A los 43 años de haber sido sepultado en 1163 sacaron del sepulcro su cadáver y estaba incorrupto, como si estuviera recién muerto. Las gentes consideraron esto como un milagro. Poco después el rey Felipe III se hallaba gravísimamente enfermo y los médicos dijeron que se moriría de aquella enfermedad. Entonces sacaron los restos de San Isidro del templo a donde los habían llevado cuando los trasladaron del cementerio. Y tan pronto como los restos salieron del templo, al rey se le fue la fiebre y al llegar junto a él los restos del santo se le fue por completo la enfermedad. A causa de esto el rey intecedió ante el Sumo Pontífice para que declarara santo al humilde labrador, y por este y otros muchos milagros, el Papa lo canonizó en el año 1622 junto con Santa Teresa, San Ignacio, San Francisco Javier y San Felipe Neri.

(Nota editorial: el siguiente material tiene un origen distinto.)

(** * pdf_tool: template validation, batch extraction and region editing

    A shallow embedding of [pdf_tool.py]: the worker [PDFProcessingThread.run]
    (template validation, the documents x pages x areas loops, progress and the
    catch-all error handler) and the parts of [PDFMarkupTool] that keep the
    list of selected areas (page navigation, drawing, removal, saving).

    PyMuPDF, pandas, the file system and Qt are collaborators; they appear as
    the fields of [world] or as the arguments of the handlers.  The json
    library is a collaborator too: where the text of the template file
    matters it is a [json_library], with the library's guarantee about what
    it reads back as a hypothesis. *)

From Stdlib Require Import List ZArith QArith Qround Qpower Bool Lia Lqa.
From Stdlib Require Import Ascii String.
From Stdlib Require Import Floats.SpecFloat.
Import ListNotations.

#[local] Set Warnings "-register-all".

Local Open Scope string_scope.
Local Open Scope Z_scope.

(** ** Python values and exceptions *)

(** Binary64: the [float] of Python, with IEEE addition, multiplication and
    division from the standard specification of floating-point numbers. *)
Definition float := spec_float.
Definition prec : Z := 53.
Definition emax : Z := 1024.
Definition fadd : float -> float -> float := SFadd prec emax.
Definition fmul : float -> float -> float := SFmul prec emax.
Definition fdiv : float -> float -> float := SFdiv prec emax.
Definition feqb : float -> float -> bool := SFeqb.

Definition is_finite (f : float) : bool :=
  match f with
  | S754_zero _ | S754_finite _ _ _ => true
  | S754_infinity _ | S754_nan => false
  end.

Definition is_zero (f : float) : bool :=
  match f with
  | S754_zero _ => true
  | _ => false
  end.

(** What [json.load] returns and [json.dump] accepts.  A [JDict] lists the
    items of the dict; a key is looked up from the left. *)
Inductive json : Type :=
| JNull
| JBool (b : bool)
| JInt (z : Z)
| JFloat (f : float)
| JStr (s : string)
| JList (l : list json)
| JDict (d : list (string * json)).

Inductive exn_kind : Type :=
| ValueError | TypeError | KeyError | IndexError
| ZeroDivisionError | OverflowError | OSError | RuntimeError.

(** An exception: its class and [str(e)]. *)
Record exn : Type := Raise { kind : exn_kind; message : string }.

(** A computation that returns or raises. *)
Inductive result (A : Type) : Type :=
| OK (a : A)
| Error (e : exn).
Arguments OK {A} a.
Arguments Error {A} e.

Definition bind {A B : Type} (r : result A) (k : A -> result B) : result B :=
  match r with
  | OK a => k a
  | Error e => Error e
  end.

Notation "x <- c ;; k" := (bind c (fun x => k))
  (at level 61, c at next level, right associativity).

Definition dquote : string := String "034"%char EmptyString.
Definition newline : string := String "010"%char EmptyString.

Definition type_name (v : json) : string :=
  match v with
  | JNull => "NoneType"
  | JBool _ => "bool"
  | JInt _ => "int"
  | JFloat _ => "float"
  | JStr _ => "str"
  | JList _ => "list"
  | JDict _ => "dict"
  end.

Definition isinstance_list (v : json) : bool :=
  match v with JList _ => true | _ => false end.

Definition isinstance_dict (v : json) : bool :=
  match v with JDict _ => true | _ => false end.

Fixpoint lookup (k : string) (d : list (string * json)) : option json :=
  match d with
  | [] => None
  | (k', v) :: rest => if String.eqb k k' then Some v else lookup k rest
  end.

(** [k in v], used by the validation on values known to be dicts. *)
Definition contains (k : string) (v : json) : bool :=
  match v with
  | JDict d => match lookup k d with Some _ => true | None => false end
  | _ => false
  end.

(** [v[k]] for a string key [k]. *)
Definition subscript (v : json) (k : string) : result json :=
  match v with
  | JDict d =>
      match lookup k d with
      | Some x => OK x
      | None => Error (Raise KeyError ("'" ++ k ++ "'"))
      end
  | JList _ =>
      Error (Raise TypeError "list indices must be integers or slices, not str")
  | JStr _ =>
      Error (Raise TypeError "string indices must be integers, not 'str'")
  | _ =>
      Error (Raise TypeError
               ("'" ++ type_name v ++ "' object is not subscriptable"))
  end.

Fixpoint chars (s : string) : list json :=
  match s with
  | EmptyString => []
  | String c rest => JStr (String c EmptyString) :: chars rest
  end.

(** [for x in v]: the elements the loop visits. *)
Definition iterate (v : json) : result (list json) :=
  match v with
  | JList l => OK l
  | JStr s => OK (chars s)
  | JDict d => OK (map (fun kv => JStr (fst kv)) d)
  | _ =>
      Error (Raise TypeError
               ("'" ++ type_name v ++ "' object is not iterable"))
  end.

(** Conversion of an [int] operand to [float] in mixed arithmetic. *)
Definition float_of_int (z : Z) : result float :=
  let f := binary_normalize prec emax z 0 false in
  if is_finite f then OK f
  else Error (Raise OverflowError "int too large to convert to float").

Definition int_of_bool (b : bool) : Z := if b then 1 else 0.

Definition unsupported_add (a b : json) : exn :=
  Raise TypeError ("unsupported operand type(s) for +: '" ++ type_name a
                   ++ "' and '" ++ type_name b ++ "'").

Definition add_int (x : Z) (a b : json) : result json :=
  match b with
  | JInt y => OK (JInt (x + y))
  | JBool y => OK (JInt (x + int_of_bool y))
  | JFloat y => fx <- float_of_int x ;; OK (JFloat (fadd fx y))
  | _ => Error (unsupported_add a b)
  end.

(** [a + b] *)
Definition py_add (a b : json) : result json :=
  match a with
  | JInt x => add_int x a b
  | JBool x => add_int (int_of_bool x) a b
  | JFloat x =>
      match b with
      | JFloat y => OK (JFloat (fadd x y))
      | JInt y => fy <- float_of_int y ;; OK (JFloat (fadd x fy))
      | JBool y => fy <- float_of_int (int_of_bool y) ;; OK (JFloat (fadd x fy))
      | _ => Error (unsupported_add a b)
      end
  | JStr x =>
      match b with
      | JStr y => OK (JStr (x ++ y))
      | _ => Error (Raise TypeError ("can only concatenate str (not " ++ dquote
                      ++ type_name b ++ dquote ++ ") to str"))
      end
  | JList x =>
      match b with
      | JList y => OK (JList (x ++ y))
      | _ => Error (Raise TypeError ("can only concatenate list (not " ++ dquote
                      ++ type_name b ++ dquote ++ ") to list"))
      end
  | _ => Error (unsupported_add a b)
  end.

(** [str.strip()]: the code points below 256 that Python counts as white
    space. *)
Definition isspace (c : ascii) : bool :=
  let n := Z.of_nat (nat_of_ascii c) in
  ((9 <=? n) && (n <=? 13)) || ((28 <=? n) && (n <=? 32))
  || (n =? 133) || (n =? 160).

Fixpoint lstrip (s : string) : string :=
  match s with
  | EmptyString => EmptyString
  | String c rest => if isspace c then lstrip rest else s
  end.

Fixpoint rstrip (s : string) : string :=
  match s with
  | EmptyString => EmptyString
  | String c rest =>
      match rstrip rest with
      | EmptyString => if isspace c then EmptyString else String c EmptyString
      | r => String c r
      end
  end.

Definition strip (s : string) : string := rstrip (lstrip s).

(** [sep.join(parts)] *)
Fixpoint join (sep : string) (parts : list string) : string :=
  match parts with
  | [] => EmptyString
  | [p] => p
  | p :: rest => p ++ sep ++ join sep rest
  end.

(** ** Template validation ([run], the checks before the first document) *)

Definition msg_not_list : string :=
  "Template file must contain a list of pages.".
Definition msg_page_keys : string :=
  "Each page in the template must contain 'page' and 'coordinates' keys.".
Definition msg_coordinates_list : string :=
  "The 'coordinates' key must be associated with a list of areas.".
Definition msg_area_keys : string :=
  "Each area must contain 'x', 'y', 'width', and 'height' keys.".

Definition area_keys : list string := ["x"; "y"; "width"; "height"].

Fixpoint check_areas (areas : list json) : result unit :=
  match areas with
  | [] => OK tt
  | area :: rest =>
      if negb (isinstance_dict area)
         || negb (forallb (fun k => contains k area) area_keys)
      then Error (Raise ValueError msg_area_keys)
      else check_areas rest
  end.

Fixpoint check_pages (pages : list json) : result unit :=
  match pages with
  | [] => OK tt
  | page :: rest =>
      if negb (isinstance_dict page) || negb (contains "page" page)
         || negb (contains "coordinates" page)
      then Error (Raise ValueError msg_page_keys)
      else
        coordinates <- subscript page "coordinates" ;;
        if negb (isinstance_list coordinates)
        then Error (Raise ValueError msg_coordinates_list)
        else
          areas <- iterate coordinates ;;
          _ <- check_areas areas ;;
          check_pages rest
  end.

Definition validate (template : json) : result unit :=
  if negb (isinstance_list template)
  then Error (Raise ValueError msg_not_list)
  else pages <- iterate template ;; check_pages pages.

(** ** Progress arithmetic: [int((idx + 1) / len(self.pdf_paths) * 100)]

    [int / int] and [float * float] return the binary64 number nearest to the
    exact result, ties to the even mantissa.  The operands here are positive
    and far from the ends of the exponent range (a list has fewer than 2^63
    elements), so a float is written as the rational it denotes and the
    rounding keeps 53 significant bits. *)

Local Open Scope Q_scope.

(** floor(log2 x) for 0 < x *)
Definition floor_log2 (x : Q) : Z :=
  let e := (Z.log2 (Qnum x) - Z.log2 (Zpos (Qden x)))%Z in
  if Qle_bool (2 ^ e) x then e else (e - 1)%Z.

(** the nearest integer, ties to even *)
Definition round_half_even (x : Q) : Z :=
  let f := Qfloor x in
  match (x - inject_Z f ?= 1 # 2)%Q with
  | Lt => f
  | Gt => (f + 1)%Z
  | Eq => if Z.even f then f else (f + 1)%Z
  end.

Definition round53_pos (x : Q) : Q :=
  let u := (floor_log2 x - 52)%Z in
  inject_Z (round_half_even (x / 2 ^ u)) * 2 ^ u.

Definition round53 (x : Q) : Q :=
  match Qnum x with
  | Z0 => 0
  | Zpos _ => round53_pos x
  | Zneg _ => - round53_pos (- x)
  end.

(** [a / b] on ints *)
Definition true_divide (a b : Z) : Q := round53 (inject_Z a / inject_Z b).

(** [x * y] on floats *)
Definition float_times (x y : Q) : Q := round53 (x * y).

«Se hace tarde. No es que tenga prisa por llegar a parte alguna. A mi edad ya no se tiene prisa. Las espigas de trigo ya no esperan mi abrazo en el verano ni el grano me echa de menos en el invierno, cuando el molino da vueltas y más vueltas. Y más vueltas. Es tarde. Para alguien de mi edad siempre está atardeciendo. Quizás hoy por última vez. Mientras acaba el día, a veces añoro que me falle la memoria: no tendría así que recordar la cantidad de exageraciones que he tenido que escuchar sobre mí. Que si soy santo, que si obro milagros, que si los ángeles hacen mi trabajo mientras yo rezo… Yo soy Isidro, sólo Isidro. Un siervo de Dios, el más pequeño. Uno que aprendió en las Santas Escrituras a amasar la tierra para que dé fruto, como hiciera mi Señor tantas veces. Soy Isidro, el hombre que ama la tierra que labra, que acaricia el agua que de pronto brota del manantial en la pradera, que mira a los ojos de sus bueyes y se hace entender. Ya no hay muecines que llamen a la oración de la tarde desde el alminar. Pero fue escuchándoles como empecé a ser Isidro…».
«Nada es fácil si eres pobre, a no ser que te baste con la tierra que pisas. Fue mi caso, pero hasta la hermana tierra tembló al paso de las huestes de Alí ibn Yúsuf en su empeño por hacerse con Madrid y Toledo, plazas que se le resistieron hasta el final. Yo, y otras gentes de paz como yo, que conocimos y respetamos el islam, nos convertimos entonces en peregrinos, expatriados en busca de serenidad. Emigrantes fuimos. Y así llegamos a Torrelaguna. Y allí me encontré con ella. María. María Toribia. Mi María, de la que nació nuestro Illán. Nada puede alegrar más el corazón de unos padres que haber criado a un buen hijo. Y el nuestro lo es. También él ha de convivir a diario con esa impertinencia de que le llamen santo. Como si el celebrar cada día la vida y dar gracias a Dios por la existencia ayudando a otros fuera tan extraordinaria cosa que se necesitase un altar. ‘Tu eres un santo de los de la puerta de al lado -le digo a menudo a Illán-. Eres como esa multitud de hombres de sincero corazón que no pasaremos a la historia’. Aunque en verdad, la tarde en que casi lo perdimos cuando cayó al pozo, María y yo supimos que Dios había puesto sus ojos en nuestro pequeño…».
«No recuerdo si he dicho ya que se hace tarde. Al final va a ser cierto que algo de memoria sí que estoy perdiendo. Sé que atardece. María… mi María y yo hace tiempo que no nos vemos. No porque nos falte amor, sino para atender a los encargos del amo y para mejor entregarnos a contemplar a Dios y pedir por los hombres. He vivido demasiado, 90 años son demasiados para quien ha permanecido atado a la tierra, labrándola, arañándola con la esperanza de aprender de ella a dar frutos. Ahora, cuando la noche está ya cerca, puedo decir que he cumplido. Mi testamento da fe de cómo ha sido mi vida, mi deseo es recibir el Cuerpo de Cristo en el lecho cuando la muerte me mire a los ojos. Pido a Dios fuerzas para golpear mi pecho en señal de petición de perdón, y para hacer la señal de la cruz en el último momento sobre este cuerpo frágil que no ha buscado otra cosa que serle fiel a la tierra, a la misma tierra a la que entrego mi cuerpo para que vuelva a ser polvo».